In 1980, driving a friend’s Volvo (What a great car) back from Miami to Washington, D.C., we stopped in Daytona Beach to catch our breath. Who remembered that it was Easter weekend and Spring Break? Well, we sure didn’t as we traveled up and down A1A looking for an empty room and finding laughter from the motel clerks instead. What do they say about perseverance and patience? Hey, it was a bed in a room with a shower and the sounds of drunkenness and sex and a party next door until they broke night, and you realize that there’s not going to be any sleep in this room.

Spring Break
Photo by Antonio Ruiz

Everyone outside has to be at least twenty-one or two or eighteen or even seventeen, not that it mattered as you walked the beach sands. You could swear there was a rule somewhere that driving your car in wet sand was not a good idea or even legal. Still, there they were, racing north and south through a gauntlet of screaming, hysterical, barely standing, barfing college students (I just assumed they were all college students, but something told me that this was also Spring Break for high school students too). We stood at the water’s edge and wondered why we felt so old in our early thirties, and partying like this was a strange occurrence. The only difference between them and us was that we were drunk in a two-story row house or the Hawk N Dove and not on an Atlantic Ocean beach. We also didn’t drive a convertible up and down Rhode Island Avenue half-naked, drunk, stoned screaming. No, we were a little more circumspect and cautious that we didn’t perform gratuitously in front of the police (Funny, I don’t remember ever seeing any Daytona Beach police). There was no sleep to be gotten that night. Not with hard-core partying on either side of our room (what was that rhythmic stomping coming from both rooms?). That was one of those nights that you knew you would write about one day.

Spring Break
Photo by Antonio Ruiz

This week, I’m content with hanging at Seal Beach and Sunset Beach and taking photos of the sky, ocean, and beach. Sitting at the sand’s end and closing my eyes and listening, a quiet close listening, for the sounds of the enormous container ships as they ride the still waters to their final destination. The screeching seagulls ride the waves of air, showing off their wide wingspans, teasing us to look up so they could aim for your head. Yuck. The sand was wet from last night’s storm. But there are the brave folks who, on an early weekday morning, are either walking across the sand or are firmly ensconced in a beach chair smoking a joint with only Catalina Island in front of them the twenty-eight miles from shore, the wealthy million-dollar homes lining the beach behind them. I’m cool with the peacefulness as I pump my meditation music into my earphones, allowing it to flow into my head and my body down to my toes. Spring Break. It’s just another excuse to search for and find those rare quiet moments when you can flush the bullshit out of your life, breathe easily, lazily, comforted by the inner voices that speak to you in many tongues, and you hear them say, it’s all cool. Daytona Beach is a million miles away and a thousand years ago, and that Spring Break is not this Spring Break.
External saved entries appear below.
(** The timer of the list takes every neighbour out of the table that was not
    heard for six minutes and keeps the others; protection for stations without
    ERP (unless it is disabled) and without HT is given up exactly when no
    neighbour that stays needs it. *)
Theorem expiry_exact a n : nb_inv n ->
  let staying := heard (a_jiffies a) (neighbor_ap_list n) in
  exists a' n', ap_list_timer C ms2tick true a n = Some (a', n') /\ nb_inv n' /\
    neighbor_ap_list n' = map (after_expiry (a_jiffies a)) (neighbor_ap_list n) /\
    a_olbc a' = (if g_erp (st_cfg C) then existsb (ap_list_beacon_olbc C) staying && a_olbc a else a_olbc a) /\
    a_olbc_ht a' = existsb (fun b => negb (nb_ht_support b)) staying && a_olbc_ht a.
Proof.
  intros Hn staying. unfold ap_list_timer. cbn [negb]. set (a1 := start_timer a TApList AP_LIST_TIMER_INTERVAL).
  destruct (neighbor_expire_ok a1 8 0 n false false Hn eq_refl) as (n' & o & h & E & I & L & O).
  unfold AP_NEIGHBOR_AP_TABLE_MAX_SIZE. rewrite E. cbn [mbind option_bind].
  eexists _, n'. split; [done|]. split; [done|]. split; [exact L|]. destruct (unheed_flags a1 o h) as [-> ->].
  change (a_olbc a1) with (a_olbc a) in *. change (a_olbc_ht a1) with (a_olbc_ht a) in *. change (a_jiffies a1) with (a_jiffies a) in *.
  destruct (a_olbc a), (a_olbc_ht a); cbn [orb] in O; try (destruct (O eq_refl) as [-> ->]); rewrite ?andb_false_r; done.
Qed.
End Beacons.

(** ** Concrete neighbours *)

(** A beacon with a DS parameter element (channel 6) and an ERP element *)
Definition nb_frame (bssid : list Z) (erp : Z) : list Z :=
  replicate 16 0 ++ bssid ++ [0; 0] ++ replicate 8 0 ++ [100; 0; 1; 0] ++ [3; 1; 6; 42; 1; erp; 1; 1; 0x8c].
Definition nb_beacon (bssid : list Z) (erp : Z) : nb_op := NbBeacon (nb_frame bssid erp) 45.
Definition nb_bssid (k : Z) : list Z := [2; 1; 0; 0; 0; k].
Definition nb_static : ap_static := demo_static false demo_rates.
Definition nb_ops : list nb_op := NbTick 1000 :: map (fun k => nb_beacon (nb_bssid k) 1) [1; 2; 3; 4; 5; 6; 7; 8; 9; 3]
  ++ [NbTick 400000; nb_beacon (nb_bssid 2) 0; NbTimer true].

Lemma nb_beacon_ok k erp : is_byte k -> is_byte erp -> nb_op_ok (nb_beacon (nb_bssid k) erp).
Proof.
  intros Hk He. split; [|split; [cbn; lia|done]].
  cbv -[is_byte]. repeat (constructor; [first [exact Hk|exact He|unfold is_byte; lia]|]). constructor.
Qed.

Lemma neighbor_table_exact_witness : exists a' n',
  nb_run nb_static (fun ms => ms) (neighbor_ap_list_init demo_ap) nb_ops = Some (a', n') /\ num_neighbor_ap n' = 1 /\
  a_olbc a' = false /\ a_olbc_ht a' = true.
Proof.
  destruct (neighbor_table_exact nb_static (fun ms => ms) demo_ap nb_ops) as (a' & n' & E & _).
  { repeat (constructor; [first [exact I|by apply nb_beacon_ok; unfold is_byte; lia]|]). constructor. }
  exists a', n'. split; [exact E|].
  assert (fmap (fun w => (num_neighbor_ap w.2, a_olbc w.1, a_olbc_ht w.1))
    (nb_run nb_static (fun ms => ms) (neighbor_ap_list_init demo_ap) nb_ops) = Some (1, false, true)) as H by (vm_compute; reflexivity).
  rewrite E in H. cbn [fmap option_fmap option_map fst snd] in H. apply (inj Some) in H.
  injection H as H1 H2 H3. split; [exact H1|]. split; [exact H2|exact H3].
Defined.

Lemma expiry_exact_witness : exists a' n',
  let w := default (demo_ap, mk_neighbors 0 []) (nb_run nb_static (fun ms => ms) (neighbor_ap_list_init demo_ap) (take 11 nb_ops)) in
  let a := w.1 <| a_jiffies := 362000 |> in
  ap_list_timer nb_static (fun ms => ms) true a w.2 = Some (a', n') /\ a_olbc a = true /\ a_olbc a' = false.
Proof.
  set (w := default _ _). set (a := w.1 <| a_jiffies := 362000 |>).
  assert (nb_inv w.2) as Hn.
  { destruct (nb_run_ok nb_static (fun ms => ms) (take 11 nb_ops) (neighbor_ap_list_init demo_ap)) as ([a1 n1] & E & I).
    - apply neighbors_init_inv.
    - repeat (constructor; [first [exact I|by apply nb_beacon_ok; unfold is_byte; lia]|]). constructor.
    - unfold w. rewrite E. exact I. }
  destruct (expiry_exact nb_static (fun ms => ms) a w.2 Hn) as (a' & n' & E & _ & _ & O & _).
  exists a', n'. split; [exact E|]. split; [vm_compute; reflexivity|]. rewrite O. vm_compute. reflexivity.
Defined.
With four or five weeks left in the semester, I am trying to get ahead in my studying, so I will use some of my driving and beach time to catch up on some reading and writing. It doesn’t mean I can’t mix chilling into the life I always dream about. The one where I’m done with twenty-four-hour parties and being reckless in Sodom and Gomorrah and trying to prove some dumb point which I forgot what it was a long time ago. No, I’m good with this life—this Spring Break.

Spring Break
Photo by Antonio Ruiz
The Ocean
	i look at it
	never setting my feet
	in it…not even the sand
	touches me.
	on the edge
	scanning the horizon
	searching for what’s 
	out there
	the surfers in their black suits
	sailboats dodging 
        the container ships	
	that dwarf them
	your cars, furniture, 
        spring clothes
	deep in their bays
	passing me and don’t have a
	care in the world
	because it’s the ocean i wish upon
	the majesty of its vastness
	the deepness of its body
	the hope of its promise
	waiting for me
	to stand at its edge 
	and pray (not in that way)
	pray that it will always 
        welcome me.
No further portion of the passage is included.